Gillibrand: It’s not about any one president, and it’s not about any one industry. And if we reduce it to that, we are missing the opportunity to allow women to be heard, to allow women to have accountability and transparency, and to allow women to have justice.

This kind of empty moralizing is not unique to Gillibrand, though her particular brand of hypocrisy is uniquely irritating. When the Harvey Weinstein story broke last fall — the story that catapulted us headlong into the #MeToo movement — public figures on the left largely stayed silent, evidently unsure how to deal with the fact that an ally and top donor had been implicated in something so distasteful.

When Minnesota senator Al Franken and Michigan congressman John Conyers were entangled in sexual-assault allegations of their own, top Democrats kept their lips sealed for weeks.

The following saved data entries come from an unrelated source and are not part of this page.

(* ===== verification/Execute.v ===== *)
(** Executing one operation ([src/client/request/execute.rs], with the client of
[src/client/mod.rs] and the events of [src/observer.rs]): signing, sending,
judging the response, following one region correction and retrying, within the
operation's deadline. Clock readings, what the transport answers and the other
users of the shared retry quota are arguments, one record per attempt. *)

From S2P Require Import Prelude Text Errors Canonical SigV4 Endpoint Http Retry Quota Types.
From S2P Require Import Stream Xml Records Protocol Response Credentials Config Request.
From stdpp Require Import options.
Local Open Scope Z_scope.

(** ** [observer.rs] *)

Module RequestEventKind.
Inductive t : Type :=
| AttemptStarted | AttemptSucceeded | AttemptFailed | RetryScheduled | RegionRedirected.
#[global] Instance eq_dec : EqDecision t.
Proof. solve_decision. Defined.
End RequestEventKind.

Module RequestEvent.
Record t : Type := Mk {
  kind : RequestEventKind.t;
  method : string;
  attempt : Z;
  error_category : option ErrorCategory.t;
  retry_classification : option RetryClassification.t;
  retry_delay : option Z
}.
End RequestEvent.

(** ** [OperationDeadline] *)

Record OperationDeadline : Type := { at_ : Z }.
Definition OperationDeadline_new (now timeout : Z) : OperationDeadline := {| at_ := now + timeout |}.
Definition deadline_remaining (d : OperationDeadline) (now : Z) : outcome Z :=
  if now <? at_ d then Ok (at_ d - now) else Err operation_timeout.

(** ** Responses *)

(** A response with what the collection of its body will see. *)
Record Response `{Http} : Type := {
  status : Z;
  rsp_headers : HeaderMap;
  size_upper : option Z;
  collect_start : Z;
  frames : list frame_wait
}.

Record CollectedSignedResponse `{Http} : Type := {
  collected_headers : HeaderMap;
  collected_body : string
}.

Inductive SuccessMode : Type :=
| Streaming
| CollectedXml (maximum : Z)
    (embedded_error : string -> Z -> result ProtocolError.t (option ParsedS3Error.t)).

Inductive SuccessfulResponse `{Http} : Type :=
| StreamingResponse (response : Response)
| Collected (response : CollectedSignedResponse).

Definition is_success (status : Z) : bool := (200 <=? status) && (status <? 300).

(** ** The client *)

Record S3Client `{HttpUri} `{World} `{Http} : Type := {
  config : S3Config.t;
  transport : Transport
}.

Section client.
Context `{Http} `{HttpUri} `{World} `{Primitives} `{Documents} `{HttpText}.

Definition S3Client_new (http2 : bool) (config : S3Config.t) : outcome S3Client :=
  let? transport := Transport_new http2 (S3Config.connect_timeout config)
                      (S3Config.user_agent config)
                      (negb (is_https (S3Config.endpoint config))) in
  Ok {| config := config; transport := transport |}.

Definition S3Client_for_bucket (c : S3Client) (bucket : string) : outcome S3Client :=
  let? config := S3Config.for_bucket (config c) bucket in
  Ok {| config := config; transport := transport c |}.

Definition operation_target (c : S3Client) (key : option string) : outcome EndpointUrl :=
  object_url (S3Config.endpoint (config c)) (S3Config.bucket (config c)) key
    (S3Config.addressing_style (config c)).

(** What does not change over the attempts. *)
Record Operation : Type := {
  op_method : string;
  op_query : list QueryParam;
  op_headers : HeaderMap;
  op_deadline : OperationDeadline;
  op_mode : SuccessMode;
  op_replayable : bool;
  op_payload_hash : string;
  op_started : Z
}.

(** What an attempt meets: the clock at each reading, the signer's moment and
whether signing outlasted the deadline, the HTTP client (given the request and
the attempt's timeout), the random number and, before this operation touches the
quota, the other operations that share it. *)
Record Attempt : Type := {
  at_start : Z;
  signing : SigningMoment;
  signing_elapsed : bool;
  at_ready : Z;
  http_client : Request -> Z -> client_answer Response;
  wall_clock : Z;
  at_redirect : Z;
  at_failure : Z;
  at_retry : Z;
  fastrand : Z -> Z;
  others : RetryQuota -> RetryQuota
}.

(** The loop's variables, the observed events and the requests handed to the
HTTP client, each with its target and signing region. *)
Record Execution : Type := {
  target : EndpointUrl;
  signing_region : string;
  region_redirected : bool;
  attempts_completed : Z;
  last_retry_cost : option Z;
  pending_retry_permit : option RetryPermit;
  body : option PreparedBody;
  quota : RetryQuota;
  events : list RequestEvent.t;
  sent : list (EndpointUrl * string * Request)
}.

Definition observe (c : S3Client) (e : RequestEvent.t) (events : list RequestEvent.t)
  : list RequestEvent.t :=
  if S3Config.observer (config c) then events ++ [e] else events.

Definition with_quota (q : RetryQuota) (st : Execution) : Execution :=
  {| target := target st; signing_region := signing_region st;
     region_redirected := region_redirected st; attempts_completed := attempts_completed st;
     last_retry_cost := last_retry_cost st; pending_retry_permit := pending_retry_permit st;
     body := body st; quota := q; events := events st; sent := sent st |}.

Definition with_body (b : option PreparedBody) (st : Execution) : Execution :=
  {| target := target st; signing_region := signing_region st;
     region_redirected := region_redirected st; attempts_completed := attempts_completed st;
     last_retry_cost := last_retry_cost st; pending_retry_permit := pending_retry_permit st;
     body := b; quota := quota st; events := events st; sent := sent st |}.

Definition with_event (c : S3Client) (e : RequestEvent.t) (st : Execution) : Execution :=
  {| target := target st; signing_region := signing_region st;
     region_redirected := region_redirected st; attempts_completed := attempts_completed st;
     last_retry_cost := last_retry_cost st; pending_retry_permit := pending_retry_permit st;
     body := body st; quota := quota st; events := observe c e (events st); sent := sent st |}.

(** Returning from the loop drops a permit that is still pending. *)
Definition abandon (st : Execution) : Execution :=
  match pending_retry_permit st with
  | Some permit => with_quota (RetryPermit_drop (quota st) permit) st
  | None => st
  end.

House minority leader Nancy Pelosi said she had “zero tolerance” for harassment but appeared on Meet the Press to defend Conyers, calling him “an icon,” praising him for his support of women’s rights, and intimating that his accusers might not be credible.

Democratic senators side-stepped the Franken accusations for two weeks. Vermont senator Bernie Sanders suggested that Franken might not need to retire because he was popular in his home state. Gillibrand herself repeatedly dodged press questions on the subject, saying it was Franken’s decision whether he ought to resign. It wasn’t until public outcry built that these vacillators abandoned him en masse, as the price of disregarding his behavior outweighed their fear of disowning a loyal brother in arms.

Of course, reluctance or refusal to hold allies accountable isn’t a purely Democratic ailment; there’s plenty of hypocrisy to go around, on both sides of the aisle. Consider the way top Republicans brushed aside the Access Hollywood tape, and factions of the GOP embraced Roy Moore despite credible allegations that he assaulted minors.

But left-wing politicians have spent decades asking us to believe that they’re the real allies of American women, that the Right ignores sexual assault, that conservatives are waging a “War on Women.” Like Clinton, they promise that they can’t possibly be complicit because they’ve campaigned against female oppression for decades.

Until they’re ready to stop covering for the misdeeds of political allies — or simply their employees — these hypocrites have forfeited the right to point the finger of zero tolerance at enemies.